What you will do:
The lines from the start of the data up to and including the one with "obj_get k (a" should be returned exactly, and nothing else.
--*--
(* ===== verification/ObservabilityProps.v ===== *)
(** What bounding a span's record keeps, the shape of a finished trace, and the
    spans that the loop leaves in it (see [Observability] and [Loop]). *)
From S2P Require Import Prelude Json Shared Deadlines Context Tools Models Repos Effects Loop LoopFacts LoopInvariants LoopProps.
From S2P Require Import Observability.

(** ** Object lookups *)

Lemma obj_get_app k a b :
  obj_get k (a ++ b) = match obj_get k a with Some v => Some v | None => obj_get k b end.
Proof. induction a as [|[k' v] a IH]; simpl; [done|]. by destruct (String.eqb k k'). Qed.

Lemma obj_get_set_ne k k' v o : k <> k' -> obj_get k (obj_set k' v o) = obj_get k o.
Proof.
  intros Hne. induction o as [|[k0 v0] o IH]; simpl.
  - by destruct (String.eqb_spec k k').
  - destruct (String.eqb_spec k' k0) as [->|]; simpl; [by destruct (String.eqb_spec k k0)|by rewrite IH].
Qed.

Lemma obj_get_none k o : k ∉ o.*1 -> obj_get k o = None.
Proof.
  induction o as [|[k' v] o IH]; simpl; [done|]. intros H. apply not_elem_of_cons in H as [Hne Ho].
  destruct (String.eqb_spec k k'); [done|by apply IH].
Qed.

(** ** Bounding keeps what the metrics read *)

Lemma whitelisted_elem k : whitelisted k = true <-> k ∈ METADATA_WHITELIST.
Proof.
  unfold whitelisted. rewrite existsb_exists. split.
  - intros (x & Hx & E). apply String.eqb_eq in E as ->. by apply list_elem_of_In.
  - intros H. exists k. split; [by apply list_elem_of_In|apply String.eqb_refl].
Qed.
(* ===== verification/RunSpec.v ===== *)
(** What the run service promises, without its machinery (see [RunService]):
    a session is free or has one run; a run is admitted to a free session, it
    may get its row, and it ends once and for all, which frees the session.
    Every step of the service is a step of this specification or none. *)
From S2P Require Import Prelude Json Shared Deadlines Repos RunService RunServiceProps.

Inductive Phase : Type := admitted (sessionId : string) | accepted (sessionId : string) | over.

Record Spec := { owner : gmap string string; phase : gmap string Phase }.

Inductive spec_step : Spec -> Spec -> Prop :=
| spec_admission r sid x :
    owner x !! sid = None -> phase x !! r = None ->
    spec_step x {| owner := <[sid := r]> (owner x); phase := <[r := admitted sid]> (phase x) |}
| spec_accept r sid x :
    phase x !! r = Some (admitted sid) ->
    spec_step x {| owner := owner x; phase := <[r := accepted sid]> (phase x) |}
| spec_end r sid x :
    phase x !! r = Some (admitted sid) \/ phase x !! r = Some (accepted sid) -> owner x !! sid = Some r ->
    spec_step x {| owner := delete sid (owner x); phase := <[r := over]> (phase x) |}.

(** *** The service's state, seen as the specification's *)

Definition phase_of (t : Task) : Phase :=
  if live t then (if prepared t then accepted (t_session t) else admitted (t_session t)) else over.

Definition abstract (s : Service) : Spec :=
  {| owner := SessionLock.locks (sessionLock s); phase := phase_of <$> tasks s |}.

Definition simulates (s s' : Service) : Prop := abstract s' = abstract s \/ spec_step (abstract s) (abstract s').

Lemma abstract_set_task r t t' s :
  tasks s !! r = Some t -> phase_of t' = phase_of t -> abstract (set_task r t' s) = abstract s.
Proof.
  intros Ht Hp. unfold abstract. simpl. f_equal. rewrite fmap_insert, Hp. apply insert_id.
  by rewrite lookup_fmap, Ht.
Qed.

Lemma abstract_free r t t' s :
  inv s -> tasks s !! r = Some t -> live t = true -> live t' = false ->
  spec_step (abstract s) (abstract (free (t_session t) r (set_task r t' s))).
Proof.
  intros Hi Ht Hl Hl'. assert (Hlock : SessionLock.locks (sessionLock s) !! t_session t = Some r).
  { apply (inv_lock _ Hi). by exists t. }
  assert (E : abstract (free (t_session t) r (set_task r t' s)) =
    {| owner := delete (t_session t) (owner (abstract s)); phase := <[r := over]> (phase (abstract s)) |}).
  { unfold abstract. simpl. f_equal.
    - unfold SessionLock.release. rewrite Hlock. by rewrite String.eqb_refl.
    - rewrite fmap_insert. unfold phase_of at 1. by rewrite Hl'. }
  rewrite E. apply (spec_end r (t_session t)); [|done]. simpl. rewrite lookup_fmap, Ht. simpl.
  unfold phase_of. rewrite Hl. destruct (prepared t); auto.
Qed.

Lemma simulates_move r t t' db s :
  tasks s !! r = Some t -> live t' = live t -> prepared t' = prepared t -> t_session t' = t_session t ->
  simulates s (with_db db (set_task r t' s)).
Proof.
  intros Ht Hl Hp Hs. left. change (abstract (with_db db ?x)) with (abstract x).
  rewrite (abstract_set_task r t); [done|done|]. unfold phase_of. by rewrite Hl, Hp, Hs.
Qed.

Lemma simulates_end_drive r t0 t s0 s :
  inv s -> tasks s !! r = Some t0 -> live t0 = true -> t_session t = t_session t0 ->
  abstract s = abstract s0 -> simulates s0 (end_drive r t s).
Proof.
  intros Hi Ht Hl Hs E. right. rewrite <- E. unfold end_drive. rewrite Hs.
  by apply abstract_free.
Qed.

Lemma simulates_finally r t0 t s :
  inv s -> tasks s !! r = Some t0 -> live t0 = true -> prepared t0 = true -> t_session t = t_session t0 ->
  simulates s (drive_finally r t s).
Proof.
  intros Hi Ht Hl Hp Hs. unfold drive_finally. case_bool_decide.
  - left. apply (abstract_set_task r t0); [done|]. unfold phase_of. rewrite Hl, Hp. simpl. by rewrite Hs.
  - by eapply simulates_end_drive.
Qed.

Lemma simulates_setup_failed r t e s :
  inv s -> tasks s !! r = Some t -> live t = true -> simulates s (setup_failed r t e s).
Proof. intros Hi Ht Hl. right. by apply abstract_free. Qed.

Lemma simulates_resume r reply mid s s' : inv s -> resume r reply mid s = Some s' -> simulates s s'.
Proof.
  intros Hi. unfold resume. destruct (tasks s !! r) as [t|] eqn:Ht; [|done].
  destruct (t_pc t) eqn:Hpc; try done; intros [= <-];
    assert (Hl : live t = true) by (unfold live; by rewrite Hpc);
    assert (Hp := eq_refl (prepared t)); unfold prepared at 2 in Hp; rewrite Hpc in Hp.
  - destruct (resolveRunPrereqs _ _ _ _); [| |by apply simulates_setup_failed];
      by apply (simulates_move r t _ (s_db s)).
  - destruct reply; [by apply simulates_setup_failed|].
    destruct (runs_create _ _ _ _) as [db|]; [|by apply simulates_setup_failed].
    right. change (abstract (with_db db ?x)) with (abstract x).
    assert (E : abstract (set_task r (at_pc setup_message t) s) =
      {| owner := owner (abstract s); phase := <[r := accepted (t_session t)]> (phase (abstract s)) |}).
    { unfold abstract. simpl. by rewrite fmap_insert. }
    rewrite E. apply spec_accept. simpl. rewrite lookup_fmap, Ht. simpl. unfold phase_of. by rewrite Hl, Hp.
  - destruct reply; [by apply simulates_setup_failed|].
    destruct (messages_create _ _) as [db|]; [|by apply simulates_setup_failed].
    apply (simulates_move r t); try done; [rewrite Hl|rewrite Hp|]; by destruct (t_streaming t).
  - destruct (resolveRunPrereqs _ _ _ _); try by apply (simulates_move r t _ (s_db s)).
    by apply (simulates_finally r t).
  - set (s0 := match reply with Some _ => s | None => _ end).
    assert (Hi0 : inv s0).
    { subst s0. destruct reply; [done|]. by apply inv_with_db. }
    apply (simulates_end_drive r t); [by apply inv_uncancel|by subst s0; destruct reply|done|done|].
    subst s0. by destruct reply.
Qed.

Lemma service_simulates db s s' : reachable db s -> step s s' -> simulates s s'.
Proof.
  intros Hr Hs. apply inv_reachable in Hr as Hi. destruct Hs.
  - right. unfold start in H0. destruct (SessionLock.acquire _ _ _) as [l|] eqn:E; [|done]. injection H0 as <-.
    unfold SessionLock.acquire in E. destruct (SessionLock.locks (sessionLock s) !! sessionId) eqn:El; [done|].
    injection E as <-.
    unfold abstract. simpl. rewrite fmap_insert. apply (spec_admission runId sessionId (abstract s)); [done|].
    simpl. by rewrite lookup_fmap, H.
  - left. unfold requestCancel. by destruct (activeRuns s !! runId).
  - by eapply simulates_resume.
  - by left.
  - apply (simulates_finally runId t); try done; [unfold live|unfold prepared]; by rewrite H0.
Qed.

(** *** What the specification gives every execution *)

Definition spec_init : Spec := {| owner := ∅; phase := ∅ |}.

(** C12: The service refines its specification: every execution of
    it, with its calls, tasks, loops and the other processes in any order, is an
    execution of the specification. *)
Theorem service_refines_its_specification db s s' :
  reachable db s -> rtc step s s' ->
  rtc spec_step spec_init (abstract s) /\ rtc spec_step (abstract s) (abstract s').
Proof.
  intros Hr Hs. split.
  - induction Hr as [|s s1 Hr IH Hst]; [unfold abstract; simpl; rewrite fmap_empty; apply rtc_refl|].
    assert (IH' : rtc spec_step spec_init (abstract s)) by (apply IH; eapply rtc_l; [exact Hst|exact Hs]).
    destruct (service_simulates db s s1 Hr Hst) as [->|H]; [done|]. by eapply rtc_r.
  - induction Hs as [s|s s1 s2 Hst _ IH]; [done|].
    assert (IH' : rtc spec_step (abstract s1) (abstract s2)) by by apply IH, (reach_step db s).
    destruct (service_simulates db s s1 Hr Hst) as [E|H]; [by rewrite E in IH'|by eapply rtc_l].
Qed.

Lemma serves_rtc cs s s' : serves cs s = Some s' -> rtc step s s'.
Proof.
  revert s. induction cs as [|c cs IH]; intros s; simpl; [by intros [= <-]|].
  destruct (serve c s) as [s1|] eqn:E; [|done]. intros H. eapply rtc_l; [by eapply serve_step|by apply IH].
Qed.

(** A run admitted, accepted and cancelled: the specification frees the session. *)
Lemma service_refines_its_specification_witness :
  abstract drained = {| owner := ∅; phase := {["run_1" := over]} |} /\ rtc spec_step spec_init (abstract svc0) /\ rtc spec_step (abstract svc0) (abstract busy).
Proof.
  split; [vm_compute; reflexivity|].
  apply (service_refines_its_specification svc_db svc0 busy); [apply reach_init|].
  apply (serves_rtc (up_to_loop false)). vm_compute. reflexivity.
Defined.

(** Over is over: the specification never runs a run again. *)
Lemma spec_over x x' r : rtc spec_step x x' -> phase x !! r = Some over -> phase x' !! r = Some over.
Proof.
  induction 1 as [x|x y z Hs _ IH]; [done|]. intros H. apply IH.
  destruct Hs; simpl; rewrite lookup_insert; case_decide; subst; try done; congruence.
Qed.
--*--
Exercise output:
(* ===== verification/ObservabilityProps.v ===== *)
(** What bounding a span's record keeps, the shape of a finished trace, and the
    spans that the loop leaves in it (see [Observability] and [Loop]). *)
From S2P Require Import Prelude Json Shared Deadlines Context Tools Models Repos Effects Loop LoopFacts LoopInvariants LoopProps.
From S2P Require Import Observability.

(** ** Object lookups *)

Lemma obj_get_app k a b :
  obj_get k (a ++ b) = match obj_get k a with Some v => Some v | None => obj_get k b end.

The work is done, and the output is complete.